We propose a robust method for learning neural implicit functions that can reconstruct 3D human heads with high-fidelity geometry from low-view inputs. We represent 3D human heads as the zero level-set of a composed signed distance field that consists of a smooth template, a non-rigid deformation, and a high-frequency displacement field. The template represents identity-independent and expression-neutral features, which is trained on multiple individuals, along with the deformation network. The displacement field encodes identity-dependent geometric details, trained for each specific individual.

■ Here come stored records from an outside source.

Lemma find_next_kept (U : undef -> Prop) now w :
  ice_inv w ->
  wp U (find_next_pingable_connection now)
    (fun o w' => (ice_inv w' /\ ext w w') /\ forall p, o = Some p -> live w' p) w.
Proof.
  intros Hi. pose proof (inv_readable w Hi) as Hr0. unfold find_next_pingable_connection.
  apply wp_bind, wp_reads; [by eexists|]. intros k [= <-].
  apply wp_bind, wp_reads.
  { destruct (k_selected (ctl w)) as [s|] eqn:Es; [|apply reads_ret].
    apply reads_bind; [by apply conn_at_reads, rd_selected|].
    intros c _. case_match; [by apply past_interval_reads|apply reads_ret]. }
  intros [] _.
  { apply wp_ret. split; [done|]. intros p Hp. by apply rd_selected. }
  apply wp_bind, wp_reads.
  { apply reads_existsM. intros p Hp. apply is_pingable_reads; [done|by apply unpinged_live]. }
  intros has _. apply wp_bind.
  eapply wp_mono with (Q := kept w).
  { apply wp_when; [intros _; by apply refill_kept|by intros _]. }
  intros _ w1 [Hi1 He1]. apply wp_bind, wp_reads; [by eexists|]. intros k [= <-].
  destruct (find_more_pingable_spec now w1 (k_unpinged (ctl w1)) (inv_readable _ Hi1) [] None)
    as (o & E & Ho); [intros p Hp; by apply unpinged_live|by intros p Hp%elem_of_nil|].
  unfold wp. rewrite E. split; [done|]. intros p ->. by destruct Ho as (_ & _ & Hl & _).
Qed.

Lemma select_connection_kept (U : undef -> Prop) last w :
  ice_inv w ->
  wp U (select_connection_to_ping last)
    (fun r w' => (ice_inv w' /\ ext w w') /\ forall p, fst r = Some p -> live w' p) w.
Proof.
  intros Hi. pose proof (inv_readable w Hi) as Hr0. unfold select_connection_to_ping.
  apply wp_bind, wp_reads; [by eexists|]. intros k [= <-].
  apply wp_bind, wp_reads.
  { apply reads_existsM. intros p Hp. apply reads_bind; [|intros; apply reads_ret].
    by apply conn_at_reads, rd_connections. }
  intros more _. apply wp_bind, wp_reads; [by apply controller_weak_reads|].
  intros weak _. apply wp_bind.
  assert (Ht : wp U TimeMillis (kept w) w) by (unfold wp, TimeMillis; by apply inv_same).
  eapply wp_mono; [exact Ht|]. intros now w1 [Hi1 He1]. apply wp_bind.
  case_match.
  - eapply wp_mono; [by apply find_next_kept|]. intros o w2 [[Hi2 He2] Ho].
    apply wp_ret. split; [|done]. split; [done|]. by trans w1.
  - apply wp_ret. apply wp_ret. by split.
Qed.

We train our network in two stages using a coarse-to-fine strategy without 3D supervision. Our experiments demonstrate that the geometry decomposition and two-stage training make our method robust and our model outperforms existing methods in terms of reconstruction accuracy and novel view synthesis under low-view settings. Additionally, the pre-trained template serves a good initialization for our model to adapt to unseen individuals.